I'm trying to parse the following feed into ElementTree in python: "http://smarkets.s3.amazonaws.com/oddsfeed.xml" (warning large file)
Here is what I have tried so far:
feed = urllib.urlopen("http://smarkets.s3.amazonaws.com/oddsfeed.xml")
# feed is compressed
compressed_data = feed.read()
import StringIO
compressedstream = StringIO.StringIO(compressed_data)
import gzip
gzipper = gzip.GzipFile(fileobj=compressedstream)
data = gzipper.read()
# Parse XML
tree = ET.parse(data)
but it seems to just hang on compressed_data = feed.read(), infinitely maybe?? (I know it's a big file, but seems too long compared to other non-compressed feeds I parsed, and this large is killing any bandwidth gains from the gzip compression in the first place).
Next I tried requests, with
url = "http://smarkets.s3.amazonaws.com/oddsfeed.xml"
headers = {'accept-encoding': 'gzip, deflate'}
r = requests.get(url, headers=headers, stream=True)
but now
tree=ET.parse(r.content)
or
tree=ET.parse(r.text)
but these raise exceptions.
What's the proper way to do this?
You can pass the value returned by urlopen() directly to GzipFile() and in turn you can pass it to ElementTree methods such as iterparse():
#!/usr/bin/env python3
import xml.etree.ElementTree as etree
from gzip import GzipFile
from urllib.request import urlopen, Request
with urlopen(Request("http://smarkets.s3.amazonaws.com/oddsfeed.xml",
headers={"Accept-Encoding": "gzip"})) as response, \
GzipFile(fileobj=response) as xml_file:
for elem in getelements(xml_file, 'interesting_tag'):
process(elem)
where getelements() allows to parse files that do not fit in memory.

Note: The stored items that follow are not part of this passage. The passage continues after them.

(** * Maktaba for Gemini: the library store of [src/content.js]

    A shallow embedding of the data layer of the extension: the folder tree
    with its chat references, the flat chat dictionary, the quota gatekeeper
    of [saveAndRefresh], the storage-change listener of [setupAutoSync], the
    unlinked-chat collector and the search tokenizer with [isMatch].

    Conventions.
    - A JavaScript string is a [string] read as a sequence of code units in
      the Latin-1 range (0..255); the character classes and case mapping
      below are the ECMAScript ones restricted to that range.
    - A JavaScript number that holds an integer (folder ids and time stamps
      come from [Date.now()]) is a [Z].
    - The library object [folderData] is mutated in place by the source.  A
      folder reached through [getFolderContext] is identified here by its
      position in the tree (the [trail] of a context), and every in-place
      update is an update at that position. *)

From Stdlib Require Import ZArith Lia Ascii String.
From stdpp Require Import base option list strings gmap sorting.

Local Open Scope Z_scope.
Set Warnings "-register-all".

(** ** JavaScript built-ins used by the source *)

Module JS.

Definition code (a : ascii) : Z := Z.of_N (N_of_ascii a).
Definition chr (z : Z) : ascii := ascii_of_N (Z.to_N z).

def getelements(filename_or_file, tag):
"""Yield *tag* elements from *filename_or_file* xml incrementaly."""
context = iter(etree.iterparse(filename_or_file, events=('start', 'end')))
_, root = next(context) # get root element
for event, elem in context:
if event == 'end' and elem.tag == tag:
yield elem
root.clear() # free memory
To preserve memory, the constructed xml tree is cleared on each tag element.